The O2-hemoglobin dissociation curve describes this relationship between hemoglobin saturation and O2 partial pressure. However, certain conditions will cause this curve to shift. A low blood pH, high CO2 concentration and high temperature will cause hemoglobin to release O2 more easily, rotating the curve to the right (a.k.a. the Bohr effect). The opposite of these conditions will conversely rotate the curve to the left. The remarkable ability of hemoglobin to adapt its O2 affinity in different conditions allows it to maintain an almost constant O2 level in tissues.
Guyton and Hall, figure 41-8
The process of CO2 transport begins at the other end: the tissues. CO2 partial pressure is 46 mmHg in cells and then drops to 40 mmHg in the alveoli. Most of the CO2 is transported in the form of a bicarbonate ion, but some of it is dissolved or bound to hemoglobin. Similar to how a rise in CO2 concentration displaced O2 from hemoglobin, the binding of O2 to hemoglobin displaces CO2 from the blood and into the alveoli (the Haldane effect).
Regulation of respiration
Ventilation is regulated by the respiratory center in the medulla oblongata, which has 3 parts. The dorsal respiratory group generates the basic rhythm of breathing, where exhalation takes longer than inhalation. The ventral respiratory group comes into action during strenuous breathing by causing forceful inspiration and expiration. And the pneumotaxic center limits the duration of inspiration, thereby increasing the rate of breathing.
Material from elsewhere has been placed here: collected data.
Lemma rotation_published P ks id m f s now mem k token d d' c0 c' reg raw client res :
  let fresh := fresh_member (rt_family_id m) token now in
  insert_member_row mem fresh d = Ok d' ->
  Version (RowMember mem) None ∈ ks ->
  Version (RowMember id) (Some m) ∈ ks -> Version (RowFamily (rt_family_id m)) (Some f) ∈ ks ->
  Version (RowSession (rf_session_id f)) (Some s) ∈ ks ->
  refresh_bound f client res -> refresh_allowed reg f ->
  rt_consumed_at m = None -> rf_revoked_at f = None -> ps_revoked_at s = None ->
  (now < rf_expires_at f)%Z -> (now < ps_expires_at s)%Z ->
  unique_db c0 = true -> unique_db c' = true ->
  known (fun c => found_member (hash token) mem k c
     /\ token_known (hash raw) id (rt_family_id m) (rf_session_id f) c /\ P c) ks c0 ->
  shows [Version (RowMember id) (Some (consume_member now k m)); Version (RowMember mem) (Some fresh)] c0 c' ->
  rotate_success raw client res reg c0 (refresh_result f s token) c'.
Proof.
  intros fresh Hi Kn Km Kf Ks Hb Ha Hm Hf Hs Ht Ht' Hu Hu' Hk Hsh.
  assert (Hid : refresh_token_members c0 !! id = Some m) by (by apply (in_known _ _ _ (RowMember id) _ Hk)).
  assert (Hfam : refresh_families c0 !! rt_family_id m = Some f)
    by (by apply (in_known _ _ _ (RowFamily _) _ Hk)).
  assert (Hses : provider_sessions c0 !! rf_session_id f = Some s)
    by (by apply (in_known _ _ _ (RowSession _) _ Hk)).
  assert (Hmem : refresh_token_members c0 !! mem = None) by (by apply (in_known _ _ _ (RowMember _) _ Hk)).
  destruct (always_now _ _ (proj1 Hk)) as (Hfound & Htok & _).
  assert (Hne : mem <> id) by congruence.
  set (d1 := set_members (<[mem := fresh]> (refresh_token_members c0)) c0).
  set (d2 := fun k => set_members (alter (consume_member now k) id (refresh_token_members d1)) d1).
  pose proof (shows_member [] c0 c0 mem fresh (shows_same _) ltac:(set_solver)) as S1. fold d1 in S1.
  assert (Hc' : c' = d2 k).
  { eapply shows_eq; [exact Hsh|].
    assert (Hv : version_in (d2 k) (RowMember id) = Version (RowMember id) (Some (consume_member now k m))).
    { unfold version_in. simpl. by rewrite lookup_alter_eq, lookup_insert_ne, Hid. }
    rewrite <- Hv. apply (shows_write _ _ d1); [exact S1|simpl; set_solver|]. unfold d2. one_table. }
  assert (Hku : key_unique rt_token_hash (<[mem := fresh]> (refresh_token_members c0))).
  { apply unique_members in Hu'. rewrite Hc' in Hu'. by eapply key_unique_unalter, Hu'. }
  assert (k = mem) as ->.
  { destruct Hfound as [|(v & Hv & Hvh)]; [done|]. destruct (decide (k = mem)) as [|Hkm]; [done|].
    eapply Hku; [by rewrite lookup_insert_ne|by apply lookup_insert_eq|done]. }
  rewrite Hc'. apply (join_known (hash raw)) with (m := m) (f := f) in Htok as (Hj & _ & _); [|done..].
  apply (RotateSuccess _ _ _ _ _ id m f s now token mem d1); try done.
  eapply insert_member_again; [exact Hi|done|by eexists|exact Hku].
Qed.
Lemma rotate_changes raw client res reg c a c' : rotate_success raw client res reg c a c' -> c <> c'.
Proof.
  intros [id m f s now token new d1 Hj _ _ _ Hn _ _ _ _ Hi] Hc.
  apply member_join_family_Some in Hj as (Hm & _ & _). apply insert_member_inv in Hi as (Hnew & -> & _).
  apply (f_equal refresh_token_members) in Hc. simpl in Hc. pose proof Hm as Hm'.
  rewrite Hc, lookup_alter_eq, lookup_insert_ne, Hm in Hm' by congruence. injection Hm' as Heq. by rewrite <- Heq in Hn.
Qed.

Lemma consume_member_inv id now k clk d u d' :
  exec (consume_member_stmt id now k) clk d = Ok (u, d') ->
  d' = set_members (alter (consume_member now k) id (refresh_token_members d)) d.
Proof. simpl. intros Hx. by destruct (_ || _); simplify_eq. Qed.
(** A replay publishes the revocation of the token's family. *)
Lemma cwp_replay_refresh raw client res reg id m f lookup now Q (P : DB -> Prop) ks c lv g :
  let fam := rt_family_id m in
  draft (fun c => token_known (hash raw) id fam (rf_session_id f) c /\ P c) ks [] c [lv] ->
  Version (RowMember id) (Some m) ∈ ks -> Version (RowFamily fam) (Some f) ∈ ks ->
  refresh_bound f client res -> refresh_allowed reg f -> is_Some (rt_consumed_at m) ->
  tl_family_id lookup = fam ->
  cwp (replay_refresh_tx reg client lookup (family_row f) now) Q c [lv] g.
Proof.
  intros fam Hd Hm Hf Hb Ha [u Hu] Hl. unfold replay_refresh_tx. rewrite Hl.
  eapply (cwp_draft_revoke _ (fun k _ => k ==? fam) (fun _ _ => now));
    [sound|done|by intros; simplify_eq/=|exact Hd|by intros; apply not_elem_of_nil|].
  clear c lv Hd. intros clk c0 d [] c lv _ _ Hs Hk fs t Hd. apply shows_nothing in Hs as ->.
  pose proof (in_known _ _ _ (RowFamily fam) _ Hk Hf) as Hf0.
  assert (Hfs : forall i, RowFamily i ∈ rows_of fs <-> i = fam).
  { intros i. rewrite rows_of_elem. split; [intros (f' & [_ Hi]%found_families_elem); by bools_all|].
    intros ->. exists f. apply found_families_elem. split; [exact Hf0|by apply bool_decide_eq_true]. }
  clearbody fs. change t with (fun _ : Uuid => now) in Hd. clear clk t Hk Hf0 c0. checking cwp_check_binding Hb'.
  apply cwp_commit_step; [|intros; apply cwp_raise]. eexists _, _, _. split; [exact Hd|].
  clear c lv Hd Hb'. intros c0 c' Hu0 _ Hk Hsh. pose proof (known_present _ _ fs _ Hk ltac:(set_solver)) as Hp.
  right; left. rewrite (shows_eq _ _ _ _ Hsh (shows_revoked _ _ _ _ (fun _ => now) (shows_same _) ltac:(set_solver) Hp)).
  rewrite (revoke_listed_all (fun k _ => k ==? fam)).
  - eapply StepRotateReplay, (RotateReplay _ _ _ _ _ id m f); [|exact Hb|exact Ha|exact Hu].
    destruct (always_now _ _ (proj1 Hk)) as [Htok _].
    eapply join_known; [exact Hu0|exact Htok|..].
    + apply (in_known _ _ _ (RowMember id) _ Hk). set_solver.
    + apply (in_known _ _ _ (RowFamily fam) _ Hk). set_solver.
  - intros j fj _. by rewrite bool_decide_eq_true, Hfs.
Qed.

Lemma rotate_refresh_bound_takes P raw client res reg c : always P c ->
  cwp (rotate_refresh_bound raw client res reg)
    (fun a _ _ => takes_effect (meanwhile P (rotate_success raw client res reg)) a) c [] [].
Proof.
  unfold rotate_refresh_bound. intros HP. apply cwp_with_tx. intros c1 He.
  apply (always_moves _ _ _ (proj1 (env_rely _ _ _ He))) in HP. clear c He. rename c1 into c. drafting.
  reading (@nil RowId) found. injection Hx as <-.
  destruct (member_join_family _ _) as [[[id m] f]|] eqn:Hf; simpl; [|apply cwp_raise].
  apply (draft_learn _ _ _ _ _ _ (always_token_known _ _ _ _ _ _ Hf Hm)) in Hd. clear Hf. forget.
  reading [RowSession (rf_session_id f)] found. destruct (provider_sessions c0 !! _) as [s|]; [|discriminate].
  injection Hx as <-. simpl. forget.
  reading [RowFamily (rt_family_id m)] found. destruct (refresh_families c0 !! _) as [f1|] eqn:Hf; [|discriminate].
  injection Hx as <-. simpl. forget.
  reading [RowMember id] found. destruct (refresh_token_members c0 !! _) as [m1|] eqn:Hm1; [|discriminate].
  injection Hx as <-. simpl.
  pose proof (in_known _ _ _ (RowFamily _) _ Hk ltac:(listed)) as Hf1. destruct (always_now _ _ (proj1 Hk)) as [Htok _].
  destruct (join_known _ _ _ _ _ _ _ Hu Htok Hm1 Hf1) as (_ & Em & Ef). rewrite <- Em, <- Ef in *.
  clear m f Em Ef Htok Hf1 Hm1. forget. rename m1 into m, f1 into f.
  case_match eqn:Hg; [apply cwp_raise|]. bools_all. subst client res. checking cwp_check_binding Hb.
  case_match eqn:Hp; [apply cwp_raise|]. reading (@nil RowId) now. forget.
  checking cwp_check_binding Hb'. clear Hb'.
  destruct (is_some (rt_consumed_at m)) eqn:Hcons.
  { eapply (cwp_replay_refresh raw _ _ reg id m f); [exact Hd|listed|listed|done| |by apply is_some_true|done].
    split; [done|]. intros rg ->. simpl in Hp. by bools_all. }
  case_match eqn:Hexp; [apply cwp_raise|]. bools_all.
  eapply cwp_insert_member; [exact Hd|simpl; set_solver|].
  clear c lv Hd. intros token mem c0 d d' c lv Hm _ Hi Hd. clear c0 Hm.
  eapply (cwp_draft_read _ (fun _ => [])); [sound|reads|set_solver|exact Hd|].
  clear c lv Hd. intros clk c0 d2 k c lv Hm Hu Hs Hk Hx Hd. simpl in Hx, Hd.
  destruct (find_row _ _) as [[k' v]|] eqn:Hf; simplify_eq/=.
  eapply draft_learn in Hd; [|eapply (always_found_member (hash token) mem); [done|apply Hs|exact Hm|exact Hf]].
  clear v Hf Hs. forget.
  assert (Hne : RowMember id ∉ map vn_row [Version (RowMember mem) (Some (fresh_member (rt_family_id m) token now))]).
  { simpl. intros [= ->]%list_elem_of_singleton. destruct (draft_known _ _ _ _ _ Hd) as [_ Hk].
    inversion Hk as [|? ? K1 Hk']. inversion Hk' as [|? ? K2 _]. unfold is_in in *. simpl in *. congruence. }
  eapply (cwp_draft_write _ (RowMember id)); [sound|done|exact Hd|exact Hne|].
  clear c lv Hd. intros clk c0 d3 [] d4 c lv Hm _ Hs Hk Hx Hd. apply consume_member_inv in Hx as ->.
  pose proof (shows_row _ _ _ _ Hs Hne) as Hrow. pose proof (in_known _ _ _ (RowMember id) _ Hk ltac:(listed)) as Hc.
  unfold version_in in Hd. simpl in Hd, Hrow, Hc. rewrite lookup_alter_eq, Hrow, Hc in Hd. simpl in Hd.
  clear Hrow Hc Hs. forget. checking cwp_check_binding Hb'. clear Hb'.
  apply cwp_commit_ready;
    [intros ? ? (_ & _ & ?); by eapply rotate_changes|intros ? ? (_ & _ & ?); by eapply StepRotate|]. eexists _, _, _. split; [exact Hd|].
  intros c1 c' Hu Hu' Hk' Hsh. split_and!; [by apply (always_now _ _ (proj1 Hk'))|done|].
  eapply rotation_published; [exact Hi| | | | | | | |done..|exact Hk'|exact Hsh]; try listed.
  - done.
  - split; [done|]. intros rg ->. simpl in Hp. by bools_all.
  - done.
Qed.
End Credentials.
The respiratory center cannot function on its own, however, as it needs to respond to specific levels of CO2 and O2. Central chemoreceptors detect the level of CO2 and H+ and increase ventilation. This stimulatory effect is most important during the first two days, after which the effect diminishes. Peripheral chemoreceptors in the carotid and aortic bodies are exposed to arterial blood and are stimulated by low O2 partial pressure. The effect is particularly strong when O2 falls below 60-80 mmHg. These receptors can also be stimulated by a raised CO2 or H+ concentration, which produces a quick but weak increase in ventilation; this effect is thought to be especially important at the onset of exercise.